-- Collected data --
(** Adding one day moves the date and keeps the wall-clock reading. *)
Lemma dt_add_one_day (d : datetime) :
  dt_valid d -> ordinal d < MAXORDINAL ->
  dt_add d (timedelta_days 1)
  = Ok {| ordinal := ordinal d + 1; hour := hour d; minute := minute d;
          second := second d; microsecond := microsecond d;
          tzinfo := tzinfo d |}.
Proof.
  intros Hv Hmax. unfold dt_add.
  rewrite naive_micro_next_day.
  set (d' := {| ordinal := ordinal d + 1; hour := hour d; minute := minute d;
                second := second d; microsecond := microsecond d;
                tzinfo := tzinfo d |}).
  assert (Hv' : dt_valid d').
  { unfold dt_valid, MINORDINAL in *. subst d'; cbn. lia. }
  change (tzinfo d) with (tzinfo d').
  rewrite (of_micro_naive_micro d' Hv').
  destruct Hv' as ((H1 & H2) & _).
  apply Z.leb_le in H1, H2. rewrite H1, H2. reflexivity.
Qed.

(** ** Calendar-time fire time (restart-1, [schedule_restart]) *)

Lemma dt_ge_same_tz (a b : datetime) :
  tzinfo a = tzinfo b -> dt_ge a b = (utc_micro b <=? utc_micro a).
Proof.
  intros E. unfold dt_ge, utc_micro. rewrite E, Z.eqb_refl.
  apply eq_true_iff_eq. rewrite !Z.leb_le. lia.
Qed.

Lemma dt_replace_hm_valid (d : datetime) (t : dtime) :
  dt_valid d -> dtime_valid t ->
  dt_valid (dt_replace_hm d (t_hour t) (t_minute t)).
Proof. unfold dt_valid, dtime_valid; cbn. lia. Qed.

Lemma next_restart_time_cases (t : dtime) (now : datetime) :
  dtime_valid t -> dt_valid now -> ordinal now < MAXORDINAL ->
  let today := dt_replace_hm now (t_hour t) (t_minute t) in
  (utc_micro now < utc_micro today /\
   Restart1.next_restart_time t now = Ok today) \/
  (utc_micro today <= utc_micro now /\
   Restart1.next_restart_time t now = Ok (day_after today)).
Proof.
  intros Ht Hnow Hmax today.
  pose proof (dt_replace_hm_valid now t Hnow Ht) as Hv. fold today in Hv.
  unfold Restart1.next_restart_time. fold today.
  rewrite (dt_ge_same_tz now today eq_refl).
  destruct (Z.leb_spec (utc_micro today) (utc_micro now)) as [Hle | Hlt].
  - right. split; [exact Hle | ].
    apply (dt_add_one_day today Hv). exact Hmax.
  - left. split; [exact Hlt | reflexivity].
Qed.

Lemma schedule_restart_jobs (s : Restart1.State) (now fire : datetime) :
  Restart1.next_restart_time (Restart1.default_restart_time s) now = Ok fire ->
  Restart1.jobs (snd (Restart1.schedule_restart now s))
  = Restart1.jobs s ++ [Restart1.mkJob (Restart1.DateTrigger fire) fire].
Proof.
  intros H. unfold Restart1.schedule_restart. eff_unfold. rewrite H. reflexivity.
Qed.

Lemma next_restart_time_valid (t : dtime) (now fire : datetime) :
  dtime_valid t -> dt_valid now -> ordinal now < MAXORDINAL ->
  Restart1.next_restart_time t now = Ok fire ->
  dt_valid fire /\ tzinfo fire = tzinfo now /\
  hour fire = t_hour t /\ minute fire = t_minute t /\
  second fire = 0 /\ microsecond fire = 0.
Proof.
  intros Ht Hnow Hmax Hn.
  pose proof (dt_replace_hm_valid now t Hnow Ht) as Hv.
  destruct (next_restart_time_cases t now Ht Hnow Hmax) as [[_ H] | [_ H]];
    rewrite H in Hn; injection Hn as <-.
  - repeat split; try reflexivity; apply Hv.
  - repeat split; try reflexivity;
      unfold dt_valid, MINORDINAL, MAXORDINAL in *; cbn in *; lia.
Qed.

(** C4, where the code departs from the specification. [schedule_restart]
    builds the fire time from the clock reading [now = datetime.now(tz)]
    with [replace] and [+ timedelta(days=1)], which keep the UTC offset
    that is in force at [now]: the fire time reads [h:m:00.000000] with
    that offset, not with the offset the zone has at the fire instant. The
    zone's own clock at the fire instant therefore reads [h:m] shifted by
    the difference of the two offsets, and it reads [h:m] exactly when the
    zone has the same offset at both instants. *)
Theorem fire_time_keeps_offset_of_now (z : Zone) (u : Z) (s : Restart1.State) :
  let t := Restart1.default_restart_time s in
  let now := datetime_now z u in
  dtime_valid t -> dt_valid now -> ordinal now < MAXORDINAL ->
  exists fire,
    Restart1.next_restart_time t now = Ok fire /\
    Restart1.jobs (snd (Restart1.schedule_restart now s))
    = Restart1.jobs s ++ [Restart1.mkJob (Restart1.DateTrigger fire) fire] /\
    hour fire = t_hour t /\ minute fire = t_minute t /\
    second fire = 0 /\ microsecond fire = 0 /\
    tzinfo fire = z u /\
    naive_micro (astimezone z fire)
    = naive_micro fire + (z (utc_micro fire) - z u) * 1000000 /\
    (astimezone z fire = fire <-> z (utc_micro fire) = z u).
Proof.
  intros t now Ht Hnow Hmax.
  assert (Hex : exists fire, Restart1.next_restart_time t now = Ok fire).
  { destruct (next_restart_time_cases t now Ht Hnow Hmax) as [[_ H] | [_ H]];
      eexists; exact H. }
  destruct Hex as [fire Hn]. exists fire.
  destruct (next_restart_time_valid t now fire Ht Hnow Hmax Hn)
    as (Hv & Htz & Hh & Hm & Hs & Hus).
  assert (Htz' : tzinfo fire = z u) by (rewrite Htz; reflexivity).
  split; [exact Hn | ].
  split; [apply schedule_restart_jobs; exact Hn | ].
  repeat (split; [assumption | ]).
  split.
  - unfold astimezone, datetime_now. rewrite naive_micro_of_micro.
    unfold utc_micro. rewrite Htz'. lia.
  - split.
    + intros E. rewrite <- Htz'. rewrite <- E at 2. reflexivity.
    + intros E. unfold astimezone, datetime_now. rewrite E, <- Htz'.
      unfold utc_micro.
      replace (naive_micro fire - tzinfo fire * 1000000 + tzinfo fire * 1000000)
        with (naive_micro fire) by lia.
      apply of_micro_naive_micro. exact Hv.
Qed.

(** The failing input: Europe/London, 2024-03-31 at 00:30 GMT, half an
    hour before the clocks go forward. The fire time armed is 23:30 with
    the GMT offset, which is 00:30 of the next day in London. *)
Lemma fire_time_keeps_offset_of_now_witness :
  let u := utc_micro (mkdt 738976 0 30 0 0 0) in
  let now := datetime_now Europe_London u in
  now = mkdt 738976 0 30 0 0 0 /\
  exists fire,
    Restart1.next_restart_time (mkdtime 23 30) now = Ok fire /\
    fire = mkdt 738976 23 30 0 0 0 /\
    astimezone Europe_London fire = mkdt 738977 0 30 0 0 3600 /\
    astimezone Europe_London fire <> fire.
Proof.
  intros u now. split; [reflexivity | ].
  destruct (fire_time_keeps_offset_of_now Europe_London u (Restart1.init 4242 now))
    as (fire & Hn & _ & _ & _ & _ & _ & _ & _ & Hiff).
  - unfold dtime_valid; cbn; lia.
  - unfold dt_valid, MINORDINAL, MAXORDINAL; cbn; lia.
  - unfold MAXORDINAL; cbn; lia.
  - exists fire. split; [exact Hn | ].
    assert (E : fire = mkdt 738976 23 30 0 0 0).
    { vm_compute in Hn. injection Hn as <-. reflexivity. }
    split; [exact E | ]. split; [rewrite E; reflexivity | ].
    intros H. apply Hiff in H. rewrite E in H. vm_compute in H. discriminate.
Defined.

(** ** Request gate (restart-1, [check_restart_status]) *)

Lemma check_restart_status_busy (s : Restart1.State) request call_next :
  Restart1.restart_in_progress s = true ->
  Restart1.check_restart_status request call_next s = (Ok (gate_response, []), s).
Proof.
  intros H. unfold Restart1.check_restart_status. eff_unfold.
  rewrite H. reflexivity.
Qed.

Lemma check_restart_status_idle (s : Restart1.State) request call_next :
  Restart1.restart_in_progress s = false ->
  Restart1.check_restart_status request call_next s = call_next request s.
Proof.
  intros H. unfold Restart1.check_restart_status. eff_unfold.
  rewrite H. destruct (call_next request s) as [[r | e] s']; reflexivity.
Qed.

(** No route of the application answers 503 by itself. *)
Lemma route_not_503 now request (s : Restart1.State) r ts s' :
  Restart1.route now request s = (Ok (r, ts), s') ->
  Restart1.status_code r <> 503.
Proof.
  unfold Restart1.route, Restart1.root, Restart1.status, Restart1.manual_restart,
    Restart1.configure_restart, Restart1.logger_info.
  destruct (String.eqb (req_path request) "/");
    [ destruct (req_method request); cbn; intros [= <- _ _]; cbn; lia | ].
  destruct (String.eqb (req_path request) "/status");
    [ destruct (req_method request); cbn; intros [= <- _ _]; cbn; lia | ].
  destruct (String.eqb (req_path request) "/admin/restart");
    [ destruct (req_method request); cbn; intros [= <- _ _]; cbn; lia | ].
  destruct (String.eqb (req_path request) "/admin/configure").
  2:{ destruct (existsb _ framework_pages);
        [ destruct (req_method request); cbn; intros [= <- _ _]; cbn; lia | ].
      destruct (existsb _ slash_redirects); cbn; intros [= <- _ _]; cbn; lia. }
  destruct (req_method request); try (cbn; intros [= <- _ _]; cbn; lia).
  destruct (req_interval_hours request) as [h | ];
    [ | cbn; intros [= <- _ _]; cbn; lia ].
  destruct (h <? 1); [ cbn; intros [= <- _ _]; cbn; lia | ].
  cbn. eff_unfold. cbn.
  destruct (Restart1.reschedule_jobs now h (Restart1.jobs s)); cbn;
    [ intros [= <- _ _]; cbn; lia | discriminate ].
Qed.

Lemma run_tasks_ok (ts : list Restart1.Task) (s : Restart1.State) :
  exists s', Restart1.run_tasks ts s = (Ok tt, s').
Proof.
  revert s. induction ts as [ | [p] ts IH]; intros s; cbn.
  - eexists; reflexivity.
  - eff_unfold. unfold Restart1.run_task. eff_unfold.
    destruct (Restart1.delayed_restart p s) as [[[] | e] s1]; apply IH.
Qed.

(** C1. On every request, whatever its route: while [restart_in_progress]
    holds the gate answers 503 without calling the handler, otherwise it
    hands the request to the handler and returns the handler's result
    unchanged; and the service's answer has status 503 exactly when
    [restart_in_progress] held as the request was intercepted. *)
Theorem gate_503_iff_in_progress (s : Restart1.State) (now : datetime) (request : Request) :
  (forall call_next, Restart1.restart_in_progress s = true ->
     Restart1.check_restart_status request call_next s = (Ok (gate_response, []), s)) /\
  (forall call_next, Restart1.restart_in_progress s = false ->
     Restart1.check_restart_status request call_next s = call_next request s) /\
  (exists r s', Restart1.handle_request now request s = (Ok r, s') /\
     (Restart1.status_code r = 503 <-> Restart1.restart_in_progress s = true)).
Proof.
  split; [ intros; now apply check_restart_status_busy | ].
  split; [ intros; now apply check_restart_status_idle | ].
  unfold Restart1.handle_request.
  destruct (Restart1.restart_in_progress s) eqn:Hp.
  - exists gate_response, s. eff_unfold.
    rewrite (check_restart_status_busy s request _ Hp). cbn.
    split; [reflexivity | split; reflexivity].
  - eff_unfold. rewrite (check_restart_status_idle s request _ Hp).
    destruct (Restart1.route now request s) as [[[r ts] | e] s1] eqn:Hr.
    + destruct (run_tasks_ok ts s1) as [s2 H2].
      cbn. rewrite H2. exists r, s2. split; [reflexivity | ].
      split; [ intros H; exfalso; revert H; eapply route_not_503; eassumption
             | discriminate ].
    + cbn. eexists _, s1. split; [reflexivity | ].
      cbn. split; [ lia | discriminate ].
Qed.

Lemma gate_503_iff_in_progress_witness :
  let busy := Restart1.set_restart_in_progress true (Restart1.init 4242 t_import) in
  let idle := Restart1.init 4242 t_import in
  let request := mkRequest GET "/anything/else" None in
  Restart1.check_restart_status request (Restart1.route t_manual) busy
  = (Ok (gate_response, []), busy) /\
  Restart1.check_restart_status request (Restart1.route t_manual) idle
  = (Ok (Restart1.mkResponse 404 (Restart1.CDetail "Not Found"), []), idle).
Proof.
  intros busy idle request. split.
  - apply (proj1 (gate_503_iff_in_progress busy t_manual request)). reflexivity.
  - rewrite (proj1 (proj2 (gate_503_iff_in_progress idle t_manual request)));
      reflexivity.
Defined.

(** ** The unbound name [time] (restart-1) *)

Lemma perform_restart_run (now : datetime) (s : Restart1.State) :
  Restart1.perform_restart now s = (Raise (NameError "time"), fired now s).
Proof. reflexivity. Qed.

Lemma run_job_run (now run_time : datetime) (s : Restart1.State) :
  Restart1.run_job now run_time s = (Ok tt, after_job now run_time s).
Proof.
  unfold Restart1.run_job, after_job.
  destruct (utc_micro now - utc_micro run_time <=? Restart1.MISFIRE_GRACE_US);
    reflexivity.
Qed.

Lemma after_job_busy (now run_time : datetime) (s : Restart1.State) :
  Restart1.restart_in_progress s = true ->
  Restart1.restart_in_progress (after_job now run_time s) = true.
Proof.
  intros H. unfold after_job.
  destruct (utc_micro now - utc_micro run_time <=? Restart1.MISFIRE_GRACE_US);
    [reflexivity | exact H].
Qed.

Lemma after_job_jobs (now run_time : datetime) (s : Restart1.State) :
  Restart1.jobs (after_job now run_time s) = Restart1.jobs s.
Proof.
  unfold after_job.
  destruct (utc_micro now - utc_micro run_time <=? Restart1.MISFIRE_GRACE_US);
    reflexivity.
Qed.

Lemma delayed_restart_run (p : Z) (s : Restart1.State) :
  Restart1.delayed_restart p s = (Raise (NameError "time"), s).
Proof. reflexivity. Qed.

-- Work request --
Beginning at the line that holds "[reflexivity | exact H].", reproduce each line of the records above down to and including the last one.

-- Written response --
    [reflexivity | exact H].
Qed.

Lemma after_job_jobs (now run_time : datetime) (s : Restart1.State) :
  Restart1.jobs (after_job now run_time s) = Restart1.jobs s.
Proof.
  unfold after_job.
  destruct (utc_micro now - utc_micro run_time <=? Restart1.MISFIRE_GRACE_US);
    reflexivity.
Qed.

Lemma delayed_restart_run (p : Z) (s : Restart1.State) :
  Restart1.delayed_restart p s = (Raise (NameError "time"), s).
Proof. reflexivity. Qed.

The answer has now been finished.